'Bullets, fire and fear': Haiti is at war, its leader warns
Violence-ravaged Haiti is a nation "at war," its leader Laurent Saint-Cyr warned at the United Nations on Thursday, as he appealed for help from the international community to defeat gangs that have overrun the Caribbean country.
"Every day, innocent lives are snuffed out by bullets, fire and fear. Entire neighborhoods are disappearing, forcing more than a million people into internal exile and reducing to nothing memories, investments, and infrastructure," said Saint-Cyr, who heads the Haitian Transitional Presidential Council.
"Thousands of young people are condemned to despair, hundreds of girls and women subjected to rape will forever carry the physical and psychological scars of violence," he said in a speech to the UN's General Assembly.
He described how Haitian hospitals were being vandalized or set on fire, and how doctors were being forced to flee, with lives lost due to a lack of medical care.
"This is the face of Haiti today, a country at war, a contemporary Guernica, a human tragedy on America's doorstep -- just a four-hour flight from here," he said during his speech in French.
In an effort to curb the atrocities committed by gangs that took over nearly all of the capital Port-au-Prince, the UN Security Council in 2023 approved the Multinational Security Mission, led by Kenya.
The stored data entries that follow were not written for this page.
(* ===== verification/BankPrograms.v ===== *)
(** * The programs of a bank (runtime/src/builtins.rs, bank.rs, sdk/src/precompiles.rs)

    How a bank registers its builtin and precompiled programs: each gets an
    executable account of the native loader, and squatters are burnt.  The
    accounts database is a map in which accounts without lamports do not count;
    the program cache is seen as the sequence of its assignments.  The loaders
    and the proof program, which run code that is not modelled, are parameters. *)

From S2P Require Import Prelude Errors Rent Account BTreeMap Pubkey Sysvars EpochSchedule Nonce TransactionContext RuntimeRules CallStack SysvarCache FeatureSet SystemProgram Effects SystemRules InvokeContext InvokeRules ProcessRules SystemContract Message MessageRules MessageProcessor VoteState Votes VoteProgram VoteAuthority StakeState ConfigProgram StakeProgram StakeContract ConfigRules SystemInstructions SystemCalls LookupTable TableContract OwnerRules Builtins.

(** ** The tables *)

Record BuiltinPrototype := mkBuiltinPrototype {
  proto_feature_id : option Pubkey;
  proto_program_id : Pubkey;
  proto_name : String.string;
  proto_entrypoint : Builtin;
}.

(** Programs and features that only this table names. *)
Class BuiltinIds := {
  compute_budget_id : Pubkey;
  zk_token_proof_program_id : Pubkey;
  loader_v4_id : Pubkey;
  secp256k1_program_id : Pubkey;
  ed25519_program_id : Pubkey;
  zk_token_sdk_enabled : Pubkey;
  enable_program_runtime_v2_and_loader_v4 : Pubkey;
}.

(** The entrypoints of programs that are not modelled. *)
Class Loaders := {
  bpf_loader_entrypoint : Builtin;
  zk_token_proof_entrypoint : Builtin;
  loader_v4_entrypoint : Builtin;
}.

Section programs.
Context {hashing : Hashing} {curve : Curve} {ids : ProgramIds} {mids : MessageIds} {fids : FeatureIds} {tids : LookupTableIds}.
Context {bids : BuiltinIds} {loaders : Loaders}.
Context {versions_codec : Bincode Versions} {system_limited : BincodeLimited SystemInstruction}
  {system_codec : Bincode SystemInstruction} {vote_codec : Bincode VoteStateVersions} {vote_limited : BincodeLimited VoteInstruction}
  {stake_codec : Bincode StakeStateV2.StakeStateV2} {stake_limited : BincodeLimited StakeInstruction.StakeInstruction}
  {keys_codec : Bincode ConfigKeys} {keys_limited : BincodeLimited ConfigKeys} {config_codec : Bincode StakeConfig}
  {table_codec : Bincode TableState} {table_limited : BincodeLimited TableInstruction} {cast : CastSlice}.

Definition BUILTINS : list BuiltinPrototype := [
  mkBuiltinPrototype None system_program_id "system_program" system_builtin;
  mkBuiltinPrototype None vote_program_id "vote_program" VoteProcessor.vote_builtin;
  mkBuiltinPrototype None stake_program_id "stake_program" StakeProcessor.stake_builtin;
  mkBuiltinPrototype None config_program_id "config_program" ConfigProcessor.config_builtin;
  mkBuiltinPrototype None bpf_loader_deprecated_id "solana_bpf_loader_deprecated_program" bpf_loader_entrypoint;
  mkBuiltinPrototype None bpf_loader_id "solana_bpf_loader_program" bpf_loader_entrypoint;
  mkBuiltinPrototype None bpf_loader_upgradeable_id "solana_bpf_loader_upgradeable_program" bpf_loader_entrypoint;
  mkBuiltinPrototype None compute_budget_id "compute_budget_program" ComputeBudgetProcessor.compute_budget_builtin;
  mkBuiltinPrototype None address_lookup_table_program_id "address_lookup_table_program"
    TableProcessor.lookup_table_builtin;
  mkBuiltinPrototype (Some zk_token_sdk_enabled) zk_token_proof_program_id "zk_token_proof_program"
    zk_token_proof_entrypoint;
  mkBuiltinPrototype (Some enable_program_runtime_v2_and_loader_v4) loader_v4_id "loader_v4" loader_v4_entrypoint
]%string.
But the under-equipped and underfunded force has deployed only 1,000 police officers and troops out of the 2,500 initially hoped for, and its results have been mixed.
Washington has responded by pushing to transform it into a gang suppression force of more than 5,500 personnel, consisting of both police and military forces.
Saint-Cyr has thrown his support behind the plan, and on Thursday he emphasized the risks of the Haitian crisis spreading.
"Haiti stands at the epicenter of an unprecedented regional threat. Powerful and heavily armed criminal networks are seeking to destabilize the country and dominate the economies of our entire shared space," he said.
Haiti, the poorest country in the Americas, has long suffered from criminal gang violence, with murders, rapes, looting, and kidnappings prevalent against a backdrop of chronic political instability.
The situation significantly worsened at the start of 2024, when the gangs drove then-prime minister Ariel Henry to resign.